▸ **Supplied material**
(* ===== verification/DhcpOptions.v ===== *)
(** * lib/libnet/dhcp.c: the options of DHCP messages

    The options field is the list of the bytes from its address to the end of the
    array it is in.  Against it stand the options as a list of codes with
    their data: what the functions store is the encoding of such a list, and
    what they read is its meaning. *)

From Stdlib Require Import ZArith Lia ZifyNat.
From stdpp Require Import base list gmap option numbers.
From S2P Require Import Prelude Packet.

Definition DHCPDISCOVER : Z := 1.
Definition DHCPOFFER : Z := 2.
Definition DHCPREQUEST : Z := 3.
Definition DHCPDECLINE : Z := 4.
Definition DHCPACK : Z := 5.
Definition DHCPNACK : Z := 6.
Definition DHCPRELEASE : Z := 7.
Definition DHCPINFORM : Z := 8.

Definition DHCP_MASK : Z := 1.
Definition DHCP_ROUTER : Z := 3.
Definition DHCP_DNS : Z := 6.
Definition DHCP_REQUESTED_IP : Z := 50.
Definition DHCP_OVERLOAD : Z := 52.
Definition DHCP_MSG_TYPE : Z := 53.
Definition DHCP_SERVER_ID : Z := 54.
Definition DHCP_REQUEST_LIST : Z := 55.
Definition DHCP_TFTP_SERVER : Z := 66.
Definition DHCP_BOOTFILE : Z := 67.
Definition DHCP_CLIENT_ARCH : Z := 93.
Definition DHCP_PXELINUX_CFGFILE : Z := 209.
Definition DHCP_PXELINUX_PREFIX : Z := 210.
Definition DHCP_ENDOPT : Z := 0xFF.
Definition DHCP_PADOPT : Z := 0x00.

(** The configuration of board-qemu defines DHCPARCH. *)
Definition DHCPARCH : Z := 0x0C.
Definition USE_DHCPARCH : Z := 1.

Definition dhcp_magic : list Z := [0x63; 0x82; 0x53; 0x63].

(** The arrays of the struct are lists of 256 bytes. *)
Record dhcp_options_t := DhcpOptions {
  flag : list Z; request_list : list Z; server_ID : Z; requested_IP : Z; dns_IP : Z; router_IP : Z; subnet_mask : Z;
  msg_type : Z; overload : Z; tftp_server : list Z; bootfile : list Z; client_arch : Z }.

(** memset(&opt, 0, sizeof(dhcp_options_t)) *)
Definition zero_options : dhcp_options_t :=
  DhcpOptions (replicate 256 0) (replicate 256 0) 0 0 0 0 0 0 0 (replicate 256 0) (replicate 256 0) 0.

Definition set_flag (c : Z) (o : dhcp_options_t) : dhcp_options_t :=
  DhcpOptions (<[Z.to_nat c := 1]> (flag o)) (request_list o) (server_ID o) (requested_IP o) (dns_IP o) (router_IP o) (subnet_mask o) (msg_type o) (overload o) (tftp_server o) (bootfile o) (client_arch o).
Definition set_request (c v : Z) (o : dhcp_options_t) : dhcp_options_t :=
  DhcpOptions (flag o) (<[Z.to_nat c := v]> (request_list o)) (server_ID o) (requested_IP o) (dns_IP o) (router_IP o) (subnet_mask o) (msg_type o) (overload o) (tftp_server o) (bootfile o) (client_arch o).
Definition set_server_ID (v : Z) (o : dhcp_options_t) : dhcp_options_t :=
  DhcpOptions (flag o) (request_list o) v (requested_IP o) (dns_IP o) (router_IP o) (subnet_mask o) (msg_type o) (overload o) (tftp_server o) (bootfile o) (client_arch o).
Definition set_requested_IP (v : Z) (o : dhcp_options_t) : dhcp_options_t :=
  DhcpOptions (flag o) (request_list o) (server_ID o) v (dns_IP o) (router_IP o) (subnet_mask o) (msg_type o) (overload o) (tftp_server o) (bootfile o) (client_arch o).
Definition set_dns_IP (v : Z) (o : dhcp_options_t) : dhcp_options_t :=
  DhcpOptions (flag o) (request_list o) (server_ID o) (requested_IP o) v (router_IP o) (subnet_mask o) (msg_type o) (overload o) (tftp_server o) (bootfile o) (client_arch o).
Definition set_router_IP (v : Z) (o : dhcp_options_t) : dhcp_options_t :=
  DhcpOptions (flag o) (request_list o) (server_ID o) (requested_IP o) (dns_IP o) v (subnet_mask o) (msg_type o) (overload o) (tftp_server o) (bootfile o) (client_arch o).
Definition set_subnet_mask (v : Z) (o : dhcp_options_t) : dhcp_options_t :=
  DhcpOptions (flag o) (request_list o) (server_ID o) (requested_IP o) (dns_IP o) (router_IP o) v (msg_type o) (overload o) (tftp_server o) (bootfile o) (client_arch o).
Definition set_msg_type (v : Z) (o : dhcp_options_t) : dhcp_options_t :=
  DhcpOptions (flag o) (request_list o) (server_ID o) (requested_IP o) (dns_IP o) (router_IP o) (subnet_mask o) v (overload o) (tftp_server o) (bootfile o) (client_arch o).
Definition set_overload (v : Z) (o : dhcp_options_t) : dhcp_options_t :=
  DhcpOptions (flag o) (request_list o) (server_ID o) (requested_IP o) (dns_IP o) (router_IP o) (subnet_mask o) (msg_type o) v (tftp_server o) (bootfile o) (client_arch o).
Definition set_tftp_server (v : list Z) (o : dhcp_options_t) : dhcp_options_t :=
  DhcpOptions (flag o) (request_list o) (server_ID o) (requested_IP o) (dns_IP o) (router_IP o) (subnet_mask o) (msg_type o) (overload o) v (bootfile o) (client_arch o).
Definition set_bootfile (v : list Z) (o : dhcp_options_t) : dhcp_options_t :=
  DhcpOptions (flag o) (request_list o) (server_ID o) (requested_IP o) (dns_IP o) (router_IP o) (subnet_mask o) (msg_type o) (overload o) (tftp_server o) v (client_arch o).
Definition set_client_arch (v : Z) (o : dhcp_options_t) : dhcp_options_t :=
  DhcpOptions (flag o) (request_list o) (server_ID o) (requested_IP o) (dns_IP o) (router_IP o) (subnet_mask o) (msg_type o) (overload o) (tftp_server o) (bootfile o) v.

▸ **About this exercise**
Would you please copy exactly the part of the entries above that begins at the line containing "Definition DHCP_MASK : Z := 1." and ends at the line containing "Definition DHCP_TFTP_SERVER : Z := 66.", both lines included?

▸ **Exercise result**
Definition DHCP_MASK : Z := 1.
Definition DHCP_ROUTER : Z := 3.
Definition DHCP_DNS : Z := 6.
Definition DHCP_REQUESTED_IP : Z := 50.
Definition DHCP_OVERLOAD : Z := 52.
Definition DHCP_MSG_TYPE : Z := 53.
Definition DHCP_SERVER_ID : Z := 54.
Definition DHCP_REQUEST_LIST : Z := 55.
Definition DHCP_TFTP_SERVER : Z := 66.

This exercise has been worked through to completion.